A ausência deste maravilhar-se diante dos fatos espantosos do mundo converte-se, em todos estes criadores de sistemas, num deleitar-se com as próprias palavras. Elas fluem de maneira caótica, e a profundidade torna-se ausente por causa que este jorrar do pensamento cria um banco de areia dentro do sistema.  A dialética platônica subia até os Princípios e descia à Terra; Hegel a aprisiona em seu sistema no momento em que ela bate no teto de sua ideia de Estado e religião. Ele, assim como Heidegger, é fanaticamente Ocidental. Budismo e Hinduísmo são abertamente desprezados. Não há como fazer filosofia porque antes os séculos de pensamento precisam estar à disposição. E somente ele (Hegel) pode fornecer a chave do entendimento. Aristóteles, na Metafísica, reunia o pensamento de seus antecessores, vários dos quais tiveram intuições muito superiores à sua, e ali incorporava o juiz da filosofia.
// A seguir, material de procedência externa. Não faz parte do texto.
Lemma justified_absorb f child b st :
  shaped h0 st -> entrant h0 p root f ->
  call_edge h0 p f child ->
  (b = true -> reaches_comm h0 p child) ->
  justified h0 p st -> justified h0 p (absorb f b st).
Proof.
  intros Hs Hent Hedge Hb [J1 J2]. destruct (Hs f) as [HN _].
  assert (HasComm (st_heap st f) || b = true -> reaches_comm h0 p f) as Hf.
  { intros H. apply orb_true_iff in H as [H|H]; [by apply J1|].
    destruct (Hb H) as (c & Hr & Hc). exists c. split; [|done].
    by eapply reaches_step. }
  split.
  - intros q. destruct (decide (q = f)) as [->|Hq].
    + by rewrite absorb_HasComm.
    + rewrite absorb_heap_other by done. apply J1.
  - intros n c. rewrite absorb_known, HN.
    destruct (decide (n = Name (h0 f))) as [->|Hn].
    + rewrite lookup_insert_eq. intros [= H] L.
      rewrite (entrant_lookup f c Hent L). by apply Hf.
    + rewrite lookup_insert_ne by done. apply J2.
Qed.

Lemma visitStmts_justified rec f stmts : forall st st',
  (forall c s s', rec c s = Some s' -> extends s s') ->
  (forall c s s', rec c s = Some s' -> shaped h0 s ->
                  entrant h0 p root c -> justified h0 p s ->
                  justified h0 p s') ->
  shaped h0 st -> entrant h0 p root f ->
  (forall s, s ∈ stmts -> s ∈ Stmts (h0 f)) ->
  justified h0 p st ->
  visitStmts rec p f stmts st = Some st' ->
  justified h0 p st'.
Proof.
  induction stmts as [|stmt rest IH];
    intros st st' Hext Hrec Hs Hent Hin HJ; simpl.
  - by intros [= <-].
  - destruct (visitStmt rec p f stmt st) as [st1|] eqn:V; [|done].
    intros H.
    apply (IH st1 st'); try done.
    + eapply shaped_extends; [done|]. by eapply visitStmt_extends.
    + intros s Hs'. apply Hin. by right.
    + revert V. unfold visitStmt.
      destruct (callee_name stmt) as [name|] eqn:Hc; [|by intros [= <-]].
      rewrite (shaped_lookup p h0 st name Hs).
      destruct (Program_Function h0 p name) as [child|] eqn:L;
        [|by intros [= <-]].
      assert (call_edge h0 p f child) as Hedge.
      { exists stmt, name. split; [apply Hin; left|done]. }
      pose proof (call_edge_target p h0 f child Hedge) as Hreg.
      destruct (Hs child) as [HNc _]. rewrite HNc.
      destruct (st_known st !! Name (h0 child)) as [b|] eqn:K.
      * intros [= <-]. apply (justified_absorb f child); try done.
        intros ->. destruct HJ as [_ J2]. by apply (J2 (Name (h0 child))).
      * destruct (rec child st) as [st2|] eqn:R; [|done]. intros [= <-].
        assert (justified h0 p st2) as [J1 J2]
          by (apply (Hrec child st); [done|done|by right|done]).
        apply (justified_absorb f child); try done.
        -- eapply shaped_extends; [done|]. by eapply Hext.
        -- apply J1.
Qed.

Lemma findEmptyFunc_justified fuel : forall f st st',
  findEmptyFunc fuel p f st = Some st' ->
  shaped h0 st -> entrant h0 p root f -> justified h0 p st ->
  justified h0 p st'.
Proof.
  induction fuel as [|fuel IH]; intros f st st' V Hs Hent HJ; simpl in V;
    [done|].
  destruct (Hs f) as [HN HS]. rewrite HN, HS in V.
  destruct (st_known st !! Name (h0 f)) eqn:K; [by injection V as <-|].
  refine (visitStmts_justified (findEmptyFunc fuel p) f _ _ _
            (findEmptyFunc_extends p fuel) _ _ Hent _ _ V).
  - intros c s s' R Hs' Hent' HJ'. by apply (IH c s).
  - done.
  - done.
  - destruct HJ as [J1 J2]. split; [done|]. intros n c. simpl.
    destruct (decide (n = Name (h0 f))) as [->|Hn].
    + rewrite lookup_insert_eq. intros [= H] L.
      rewrite (entrant_lookup f c Hent L). by apply J1.
    + rewrite lookup_insert_ne by done. apply J2.
Qed.
End Justified.
Lemma weak_result_in_full_witness :
  HeroCTARule.analyze 1700000000000 (testPage "test-page-3" "product" [smallCTA; largeUnflaggedCTA])
  = {| HeuristicResult.passed := false;
       HeuristicResult.score := 7;
       HeuristicResult.finding :=
         Some {| Finding.id := "hero_cta_weak-test-page-3-1700000000000";
                 Finding.pageId := "test-page-3";
                 Finding.ruleId := "hero_cta_weak";
                 Finding.severity := med;
                 Finding.evidence :=
                   [("ctaCount", VNumber (of_Z 2));
                    ("prominentCount", VNumber (of_Z 0));
                    ("weakCTAs",
                     VArray [VObject [("text", VString "Learn more");
                                      ("size", value_of_size (px 80 20));
                                      ("prominent", VBool false)];
                             VObject [("text", VString "Shop Now");
                                      ("size", value_of_size (px 200 50));
                                      ("prominent", VBool false)]])] |};
       HeuristicResult.skipped := None;
       HeuristicResult.reason := None |}.
Proof.
  apply (weak_result_in_full 1700000000000
           (testPage "test-page-3" "product" [smallCTA; largeUnflaggedCTA])).
  - right. reflexivity.
  - discriminate.
  - intros c [<- | [<- | []]]; reflexivity.
Defined.

(** X7: the helper and the rule agree in one direction.  On a home or
    product page, a button on which [isProminentCTA] returns true earns the
    page the full result {passed: true, score: 15, finding: null}. *)
Theorem prominent_button_earns_full_credit (now : Z) (page : Page.t) (c : CTAButton.t) :
  Page.type page = "home" \/ Page.type page = "product" ->
  In c (buttons page) ->
  HeroCTARule.isProminentCTA c = true ->
  HeroCTARule.analyze now page
  = {| HeuristicResult.passed := true;
       HeuristicResult.score := 15;
       HeuristicResult.finding := None;
       HeuristicResult.skipped := None;
       HeuristicResult.reason := None |}.
Proof.
  intros T I P. unfold buttons in I.
  rewrite analyze_flagged; [reflexivity | apply isApplicablePageType_iff; exact T | ].
  apply existsb_exists. exists c. split; [exact I | ].
  unfold HeroCTARule.isProminentCTA in P. apply andb_true_iff in P. tauto.
Qed.

Lemma prominent_button_earns_full_credit_witness :
  HeroCTARule.analyze 1700000000000 (testPage "test-page-2" "home" [smallCTA; prominentCTA])
  = {| HeuristicResult.passed := true;
       HeuristicResult.score := 15;
       HeuristicResult.finding := None;
       HeuristicResult.skipped := None;
       HeuristicResult.reason := None |}.
Proof.
  apply (prominent_button_earns_full_credit 1700000000000
           (testPage "test-page-2" "home" [smallCTA; prominentCTA]) prominentCTA).
  - left. reflexivity.
  - right. left. reflexivity.
  - reflexivity.
Defined.

(* ================================================================= *)
(** ** Further properties of [isProminentCTA] *)

Lemma number_leb_trans (a b c : number) :
  number_leb a b = true -> number_leb b c = true -> number_leb a c = true.
Proof.
  destruct a as [ | [ | ] | p ], b as [ | [ | ] | q ], c as [ | [ | ] | r ];
    cbn [number_leb]; intros H1 H2; try discriminate; try reflexivity.
  apply Qle_bool_iff in H1, H2. apply Qle_bool_iff.
  eapply Qle_trans; eassumption.
Qed.

(** X8: prominence is monotone in the size.  If [isProminentCTA] holds of
    a button, it holds of every flagged button that is at least as wide
    and at least as high. *)
Theorem isProminentCTA_monotone (c c' : CTAButton.t) :
  HeroCTARule.isProminentCTA c = true ->
  CTAButton.prominent c' = true ->
  number_leb (Size.width (CTAButton.size c)) (Size.width (CTAButton.size c')) = true ->
  number_leb (Size.height (CTAButton.size c)) (Size.height (CTAButton.size c')) = true ->
  HeroCTARule.isProminentCTA c' = true.
Proof.
  unfold HeroCTARule.isProminentCTA, number_geb. intros P F W H.
  apply andb_true_iff in P. destruct P as [P _].
  apply andb_true_iff in P. destruct P as [Pw Ph].
  rewrite F, (number_leb_trans _ _ _ Pw W), (number_leb_trans _ _ _ Ph H). reflexivity.
Qed.

Lemma isProminentCTA_monotone_witness :
  HeroCTARule.isProminentCTA
    {| CTAButton.text := "Buy";
       CTAButton.selector := ".buy";
       CTAButton.position := {| Position.top := of_Z 0; Position.left := of_Z 0 |};
       CTAButton.size := px 320 50;
       CTAButton.prominent := true |} = true.
Proof.
  apply (isProminentCTA_monotone prominentCTA); reflexivity.
Defined.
Emil Cioran considerava Hegel, Aquino e Aristóteles como sendo 3 opressores do espírito. Jung viu no pensamento de Hegel um fluir de “palavras de poder” semelhantes à dos esquizofrênicos. A filosofia ali, como expressado por Hegel, tornar-se-á ciência. Filosofia é tida por ele como “movimento de cultura”. Vira cátedra universitária, com uma biblioteca cheia de livros, onde Hegel está sentado confortavelmente nos oferecendo os mistérios de toda a humanidade. Schopenhauer, portanto, estava correto em defini-lo como charlatão. A adoção do pensamento hegeliano constrói um muro muito alto para que a filosofia seja avistada.

O julgamento dos construtores de sistemas (Aristóteles, Aquino e Hegel) foi dado por Buda. É o que separa o sábio, que pensa por si próprio, e os que se agarram a sistemas:

Agarrando-se a sistemas,

Aprisionado por dogmas na maior parte do mundo;

Mas aquele que não corre atrás de sistemas,

Nem duvida nem fica perplexo:

Em não dependendo dos outros,

O conhecimento passa a ser dele próprio.